At this point in the training trip, we were still learning what millage was possible. Perhaps the weight would change, the terrain would make a big difference of course, but the ability to plan distance was unknown to us. Today’s goal didn’t look too far though, and yesterday we were able to cover some decent ground, so we hoped for 60 km today. Hitting the road, the 17km, 1,400 foot elevation gain, started our mental game in full force. I focused on each pedal, every 3 meters, every breath, and every target reached, to move just a little bit forward. Our energy was decreasing quickly and the weight of our load was becoming more present. I began to reconsider everything I needed. Slowly, slowly we made progress, stopping for some trail mix, pushing forward, breath heavy, sweating profusely, dry throats, and then, the peak of Laver’s Hill. Looking down, I decided to put my helmet on. The curves bent us quickly around each corner, passing the lush forest, massive tour busses, and speeding trucks. I felt free, scared, and so much accomplishment. We were doing it. After 30 km that day, we’d met half of what we’d wanted too, but our bodies we’re finished. We set up camp and promptly passed out.

Moving inland to loop back towards Geelong, the scenery changed from deep cliffs overlooking the sculptured limestone of the twelve Apostles to barren and dry. The atmosphere became eerie, leaving a knot in my stomach, but our water bottles were low and a farmer’s house was near. Knocking on the door, there was no answer, but we could hear the machines running in the cattle barn. Peeking through the screen door, we called “Hello? Anyone around?” Just then, someone 5 meters ahead of us, looked in our direction and ran down the stairs. We sped walked, or rather ran back to our bikes. We can get water in the next town over. The whole area seemed empty. The houses abandoned, the town just a handful of people in sight. I’m usually the one getting scared or letting my imagination get to me, but when Mariane was just as sick with fear as I was, I knew it was with reason. Unfortunately, the sun was setting and we needed to start looking for a camping spot. Nothing felt good, not the bush that hid us and, let us hear every passerby, and definitely not the forest on the edge of town. Back within the group of trees seemed to be the least obvious though. At this point we had to go with the place that gave us least amount of fear. Mariane and I set up nearly in silence; every twig cracking, every car passing just a little slower than the rest, seemed to give us away. Deciding better not to use too much light, we did our best to sleep. Our minds were racing, exhausting us enough to sleep until the first crack of dawn when we got the hell out of there.
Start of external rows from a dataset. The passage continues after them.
(** ** Doubling is linear *)

Lemma xtime_spec x : xtime x = u8 (Z.lxor (Z.shiftl x 1) (if Z.testbit x 7 then 0x1b else 0)).
Proof.
  unfold xtime. do 2 f_equal. assert (Z.land (Z.shiftr x 7) 1 = Z.b2z (Z.testbit x 7)) as ->.
  { change 1%Z with (Z.ones 1) at 1. rewrite Z.land_ones by lia. change (2 ^ 1)%Z with 2%Z.
    rewrite <-Z.bit0_mod, Z.shiftr_spec by lia. done. }
  by destruct (Z.testbit x 7).
Qed.

Lemma u8_lxor a b : u8 (Z.lxor a b) = Z.lxor (u8 a) (u8 b).
Proof.
  rewrite <-!land_FF. apply Z.bits_inj'. intros n Hn.
  rewrite Z.lxor_spec, !Z.land_spec, Z.lxor_spec. btauto.
Qed.

Lemma xtime_lxor a b : xtime (Z.lxor a b) = Z.lxor (xtime a) (xtime b).
Proof.
  rewrite !xtime_spec, Z.lxor_spec, Z.shiftl_lxor, <-u8_lxor. f_equal.
  destruct (Z.testbit a 7), (Z.testbit b 7); cbn [xorb]; apply Z.bits_inj'; intros n _;
    rewrite !Z.lxor_spec, ?Z.bits_0; btauto.
Qed.

Lemma xtime_byte a : is_byte (xtime a).
Proof. apply u8_byte. Qed.

#[export] Hint Resolve xtime_byte byte_lxor sub_byte : osdp.

(** Equal up to the order and the repetitions of the terms of a sum. *)
Ltac xor_solve := apply Z.bits_inj'; intros ? _; rewrite ?Z.lxor_spec; btauto.

Lemma xtime_xmul a : is_byte a → xtime a = Fips.xmul a.
Proof. intros ?. check_bytes a. Qed.

Lemma mul_2 a : is_byte a → Fips.mul a 2 = xtime a.
Proof. intros ?. check_bytes a. Qed.

Lemma mul_3 a : is_byte a → Fips.mul a 3 = Z.lxor (xtime a) a.
Proof. intros ?. check_bytes a. Qed.

(** ** The transformations *)

(** A 16-byte state. *)
Definition state_ok (s : list Z) : Prop := length s = 16 ∧ bytes_ok s.

(** Names the cells of a state. *)
Ltac open_state s H :=
  let Hl := fresh in let Hb := fresh in destruct H as [Hl Hb];
  do 16 (destruct s as [|? s]; [discriminate Hl|]);
  destruct s; [clear Hl|discriminate Hl];
  repeat (apply Forall_cons_1 in Hb as [? Hb]); clear Hb.

(** Runs a transformation on named cells, the table lookups kept folded. *)
Ltac run_state := cbn -[getSBoxValue getSBoxInvert round_key xtime Multiply Z.lxor u8].

Lemma state_ok_map f s : (∀ b, is_byte b → is_byte (f b)) → state_ok s → state_ok (f <$> s).
Proof.
  intros Hf [Hl Hb]. split; [by rewrite length_fmap|]. apply Forall_fmap.
  by eapply Forall_impl; [|exact Hb].
Qed.

Lemma substitute_ok box f s :
  state_ok s → Forall (λ b, box b = Some (f b)) s → substitute box s = Some (f <$> s).
Proof.
  intros H Hf. open_state s H. repeat (apply Forall_cons_1 in Hf as [? Hf]). unfold substitute.
  repeat (run_state; match goal with E : box _ = _ |- _ => rewrite E end). reflexivity.
Qed.

Lemma sub_bytes_ok s : state_ok s → SubBytes s = Some (Fips.sub_bytes s) ∧ state_ok (Fips.sub_bytes s).
Proof.
  intros H. split; [|by apply state_ok_map; [apply sub_byte|]].
  apply substitute_ok; [done|]. eapply Forall_impl; [|apply H]. apply getSBoxValue_ok.
Qed.

Lemma inv_sub_bytes_ok s : state_ok s → InvSubBytes (Fips.sub_bytes s) = Some s.
Proof.
  intros H. unfold InvSubBytes, Fips.sub_bytes.
  rewrite (substitute_ok _ (λ b, default 0%Z (getSBoxInvert b))).
  - f_equal. rewrite <-list_fmap_compose. rewrite <-(list_fmap_id s) at 2.
    apply list_fmap_ext. intros i b Hb. destruct H as [_ H]. rewrite Forall_lookup in H.
    cbn [compose]. by rewrite getSBoxInvert_ok by by eapply H.
  - by apply state_ok_map; [apply sub_byte|].
  - apply Forall_fmap. eapply Forall_impl; [|apply H]. intros b Hb. cbn [compose].
    by rewrite getSBoxInvert_ok.
Qed.

Lemma matrix_ok f : (∀ r c, is_byte (f r c)) → state_ok (Fips.matrix f).
Proof.
  intros H. split; [by unfold Fips.matrix; rewrite length_fmap, length_seq|].
  unfold Fips.matrix. apply Forall_fmap, Forall_true. intros. apply H.
Qed.

Lemma at_byte s r c : state_ok s → is_byte (Fips.at_ s r c).
Proof.
  intros [_ Hb]. unfold Fips.at_. destruct (s !! _) as [b|] eqn:E; [|by vm_decide].
  rewrite Forall_lookup in Hb. by eapply Hb.
Qed.

Lemma shift_rows_ok s : state_ok s → ShiftRows s = Some (Fips.shift_rows s) ∧ state_ok (Fips.shift_rows s).
Proof.
  intros H. split; [|apply matrix_ok; intros; by apply at_byte]. open_state s H. reflexivity.
Qed.

Lemma inv_shift_rows_ok s : state_ok s → InvShiftRows (Fips.shift_rows s) = Some s.
Proof. intros H. open_state s H. reflexivity. Qed.

(** A mixed cell by doublings. *)
Definition mixed (s : list Z) (r c : nat) : Z :=
  Z.lxor (Z.lxor (Z.lxor (xtime (Fips.at_ s r c))
                    (Z.lxor (xtime (Fips.at_ s (r + 1) c)) (Fips.at_ s (r + 1) c)))
            (Fips.at_ s (r + 2) c)) (Fips.at_ s (r + 3) c).

Lemma mix_columns_mixed s : state_ok s → Fips.mix_columns s = Fips.matrix (mixed s).
Proof.
  intros H. apply list_fmap_ext. intros i n _. unfold mixed.
  by rewrite mul_2, mul_3 by by apply at_byte.
Qed.

Lemma mixed_ok s : state_ok s → state_ok (Fips.matrix (mixed s)).
Proof.
  intros H. apply matrix_ok. intros r c. pose proof (at_byte s). unfold mixed. auto 10 with osdp.
Qed.

(** Two lists of sums, entry by entry. *)
Ltac xor_lists := rewrite ?xtime_lxor; repeat (apply f_equal2; [xor_solve|]); reflexivity.
Definition osdp_pd_get_pdcap {W} (pd : option (osdp_pd W)) (out : option (list osdp_pdcap_record))
    (cap : nat) (count : option nat)
  : option (osdp_status * option (list osdp_pdcap_record) * option nat) :=
  match pd, out, count with
  | Some c, Some o, Some _ =>
      if decide (pd_pdcap_count c = 0) then Some (OSDP_OK, out, Some 0) else
      let total := OSDP_PDCAP_RESERVED_COUNT + pd_pdcap_count c in
      if decide (cap < total) then Some (OSDP_ERR_BUFFER_TOO_SMALL, out, count) else
      '(o, total) ← gather_pdcap c o;
      Some (OSDP_OK, Some o, Some total)
  | _, _, _ => Some (OSDP_ERR_INVALID_ARG, out, count)
  end.

(** ** The insertion sort *)

Definition code_le (a b : osdp_pdcap_record) : Prop := (pc_function_code a ≤ pc_function_code b)%Z.

Notation fn_sorted := (StronglySorted code_le).

(** Inserting [x] into a sorted list, after its equals. *)
Fixpoint insert_code (x : osdp_pdcap_record) (l : list osdp_pdcap_record) : list osdp_pdcap_record :=
  match l with
  | [] => [x]
  | y :: l => if decide (pc_function_code x < pc_function_code y)%Z then x :: y :: l
              else y :: insert_code x l
  end.

Lemma insert_code_perm x l : insert_code x l ≡ₚ x :: l.
Proof.
  induction l as [|y l IH]; [done|]. simpl. case_decide; [done|]. rewrite IH. by rewrite Permutation_swap.
Qed.

Lemma insert_code_sorted x l : fn_sorted l → fn_sorted (insert_code x l).
Proof.
  induction 1 as [|y l Hl IH Hy]; simpl; [by repeat constructor|]. case_decide as Hlt.
  - constructor; [by constructor|]. constructor; [unfold code_le; lia|].
    eapply Forall_impl; [|exact Hy]. unfold code_le. intros. simpl in *. lia.
  - constructor; [done|]. rewrite insert_code_perm. constructor; [unfold code_le; lia|done].
Qed.

(** Behind an element with a smaller or equal code nothing moves. *)
Lemma insert_code_app_ge x l y l' :
  fn_sorted (l ++ [y]) → (pc_function_code y ≤ pc_function_code x)%Z →
  insert_code x (l ++ y :: l') = l ++ y :: insert_code x l'.
Proof.
  intros Hs Hy. induction l as [|z l IH]; simpl.
  - by rewrite decide_False by lia.
  - simpl in Hs. apply StronglySorted_inv in Hs as [Hs Hz].
    apply Forall_app in Hz as [_ Hz]. apply Forall_cons_1 in Hz as [Hz _]. unfold code_le in Hz.
    rewrite decide_False by lia. by rewrite IH.
Qed.

Lemma insert_code_all_gt x l :
  Forall (λ y, (pc_function_code x < pc_function_code y)%Z) l → insert_code x l = x :: l.
Proof. intros H. destruct l; [done|]. apply Forall_cons_1 in H as [? _]. simpl. by rewrite decide_True. Qed.

Lemma insert_code_snoc_lt x l y :
  (pc_function_code x < pc_function_code y)%Z → insert_code x (l ++ [y]) = insert_code x l ++ [y].
Proof.
  intros. induction l as [|z l IH]; simpl; [by rewrite decide_True|]. case_decide; [done|]. by rewrite IH.
Qed.

Lemma sorted_app_l l l' : fn_sorted (l ++ l') → fn_sorted l.
Proof.
  induction l as [|x l IH]; [constructor|]. simpl. intros [? Hf]%StronglySorted_inv.
  apply Forall_app in Hf as [? _]. constructor; auto.
Qed.

(** The shifting loop: [gt] are the larger elements already moved one place up. *)
Lemma sort_shift_ok l hole gt rest key :
  fn_sorted l → Forall (λ y, (pc_function_code key < pc_function_code y)%Z) gt →
  ∃ records j, sort_shift (l ++ hole :: gt ++ rest) key (length l) = Some (records, j) ∧
    arr_set records j key = Some (insert_code key l ++ gt ++ rest).
Proof.
  revert hole gt. induction l as [|y l IH] using rev_ind; intros hole gt Hs Hgt.
  - eexists _, _. split; [reflexivity|]. unfold arr_set. rewrite decide_True by (simpl; lia). done.
  - rewrite length_app, Nat.add_comm. cbn [length Nat.add sort_shift].
    rewrite <-app_assoc. cbn [app]. rewrite list_lookup_middle by done. cbn [mbind option_bind].
    destruct (decide (pc_function_code key < pc_function_code y)%Z) as [Hlt|Hge].
    + unfold arr_set at 1. rewrite decide_True by (rewrite length_app; simpl; lia).
      cbn [mbind option_bind]. rewrite insert_app_r_alt by lia.
      replace (S (length l) - length l) with 1 by lia. cbn [insert list_insert].
      destruct (IH y (y :: gt)) as (records & j & Hsh & Hset); [by eapply sorted_app_l|by constructor|].
      exists records, j. split; [exact Hsh|]. rewrite Hset, insert_code_snoc_lt by done.
      by rewrite <-app_assoc.
    + eexists _, _. split; [reflexivity|]. unfold arr_set.
      rewrite decide_True by (rewrite length_app; simpl; lia).
      rewrite insert_app_r_alt by lia. replace (S (length l) - length l) with 1 by lia.
      cbn [insert list_insert]. rewrite insert_code_app_ge by (done || lia). by rewrite <-app_assoc.
Qed.

(** Sorting is inserting one record after the other. *)
Lemma sort_loop_ok l rest n :
  n ≤ length rest → fn_sorted l →
  ∃ l', for_loop (λ i records,
      key ← records !! i;
      '(records, j) ← sort_shift records key i;
      arr_set records j key) (length l) n (l ++ rest) = Some (l' ++ drop n rest) ∧
    fn_sorted l' ∧ l' ≡ₚ l ++ take n rest.
Proof.
  revert l rest. induction n as [|n IH]; intros l rest Hn Hs.
  { exists l. rewrite drop_0, take_0, app_nil_r. done. }
  destruct rest as [|key rest]; [simpl in Hn; lia|]. rewrite for_loop_S.
  rewrite list_lookup_middle by done. rewrite bind_Some.
  destruct (sort_shift_ok l key [] rest key Hs ltac:(constructor)) as (records & j & Hsh & Hset).
  cbn [app] in Hsh, Hset. rewrite Hsh, bind_Some, Hset, bind_Some.
  replace (S (length l)) with (length (insert_code key l)) by (by rewrite insert_code_perm).
  destruct (IH (insert_code key l) rest) as (l' & Hl' & Hs' & Hp');
    [simpl in Hn; lia|by apply insert_code_sorted|].
  exists l'. split; [exact Hl'|]. split; [done|]. rewrite Hp', insert_code_perm. simpl.
  by rewrite Permutation_middle.
Qed.

Lemma sort_pdcap_ok l n :
  n ≤ length l →
  ∃ l', osdp_pd_internal_sort_pdcap l n = Some (l' ++ drop n l) ∧ fn_sorted l' ∧ l' ≡ₚ take n l.
Proof.
  intros Hn. unfold osdp_pd_internal_sort_pdcap. destruct n as [|n].
  { exists []. rewrite drop_0. split_and!; [done|constructor|done]. }
  destruct l as [|x l]; [simpl in Hn; lia|].
  destruct (sort_loop_ok [x] l n) as (l' & Hl' & Hs & Hp); [simpl in Hn; lia|by repeat constructor|].
  exists l'. replace (S n - 1) with n by lia. split; [exact Hl'|]. split; [done|]. by rewrite Hp.
Qed.

(** ** What the PD reports *)

(** The bound records of a context. *)
Definition bound_pdcap {W} (c : osdp_pd W) : list osdp_pdcap_record :=
  take (pd_pdcap_count c) (pd_pdcap_records c).

(** The array is the C array, and what is bound passed the checks. *)
Record pdcap_inv {W} (c : osdp_pd W) : Prop := {
  pv_len : length (pd_pdcap_records c) = OSDP_PD_MAX_PDCAP_RECORDS;
  pv_count : pd_pdcap_count c ≤ OSDP_PD_MAX_PDCAP_RECORDS;
  pv_bound : Forall (λ r, bindable r = OSDP_OK) (bound_pdcap c) }.

Lemma copy_records_front src rest n :
  n ≤ length src → n ≤ length rest → copy_records rest src 0 n = Some (take n src ++ drop n rest).
Proof. intros. unfold copy_records. rewrite decide_True by (simpl; lia). done. Qed.

Lemma copy_records_next pre rest src n :
  n ≤ length src → n ≤ length rest →
  copy_records (pre ++ rest) src (length pre) n = Some ((pre ++ take n src) ++ drop n rest).
Proof.
  intros. unfold copy_records. rewrite decide_True by (rewrite length_app; lia).
  rewrite take_app_length, <-drop_drop, drop_app_length. by rewrite app_assoc.
Qed.

Lemma gather_ok {W} (c : osdp_pd W) out :
  pdcap_inv c → OSDP_PDCAP_RESERVED_COUNT + pd_pdcap_count c ≤ length out →
  ∃ rs, gather_pdcap c out =
      Some (rs ++ drop (OSDP_PDCAP_RESERVED_COUNT + pd_pdcap_count c) out,
            OSDP_PDCAP_RESERVED_COUNT + pd_pdcap_count c) ∧
    fn_sorted rs ∧ rs ≡ₚ reserved_pdcap c ++ bound_pdcap c.
Proof.
  intros [Hl Hc _] Ho. unfold gather_pdcap, osdp_pd_internal_fill_reserved_pdcap.
  unfold OSDP_PDCAP_RESERVED_COUNT in *.
  rewrite copy_records_front by (simpl; lia). rewrite bind_Some.
  change (take 3 (reserved_pdcap c)) with (reserved_pdcap c).
  rewrite (copy_records_next (reserved_pdcap c)) by (rewrite ?length_drop; lia). rewrite bind_Some.
  rewrite drop_drop. fold (bound_pdcap c).
  assert (length (reserved_pdcap c ++ bound_pdcap c) = 3 + pd_pdcap_count c) as Hn.
  { rewrite length_app. unfold bound_pdcap. rewrite length_take. simpl. lia. }
  edestruct (sort_pdcap_ok ((reserved_pdcap c ++ bound_pdcap c) ++ drop (3 + pd_pdcap_count c) out)
    (3 + pd_pdcap_count c)) as (rs & -> & Hs & Hp); [rewrite length_app; lia|].
  rewrite bind_Some. exists rs. rewrite drop_app_length' by done.
  split; [done|]. split; [done|]. by rewrite Hp, take_app_length' by done.
Qed.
As the days went on we discovered we could do 100km on a flat surface, we felt confident on the shoulder, and we were finding our rhythm each day while staying on budget. On our last day we decided to celebrate with a little break at a coffee shop. Each of us got a large Americano and started to sip the only coffee we’d had since the rain storm on our first day. The effects of caffeine started to buzz in our fingertips, in our eyes, in the way we spoke, our energy. We’d clearly detoxed everything out of our bodies and the high was intense, but we weren’t in the forest surrounded by lights and trans music, we were on our extra small touring bikes. We’d done it, we free camped, tracked kilometers, evaluated weight, distance, food. We finished our first and only training trip. Next, we were off to Brunei. The start of the most fulfilling cultural experience of my life. Not knowing then, that Mariane and I would lose faith in each other, I would hit rock bottom, and learn the most valuable lesson of my life; about myself, and my bike would be stolen, bringing a group of unlikely locals together to bring it back to us.

But we didn’t know that then. What we did know was that we were accomplishing everything we set out to do six months earlier. We were cycle touring.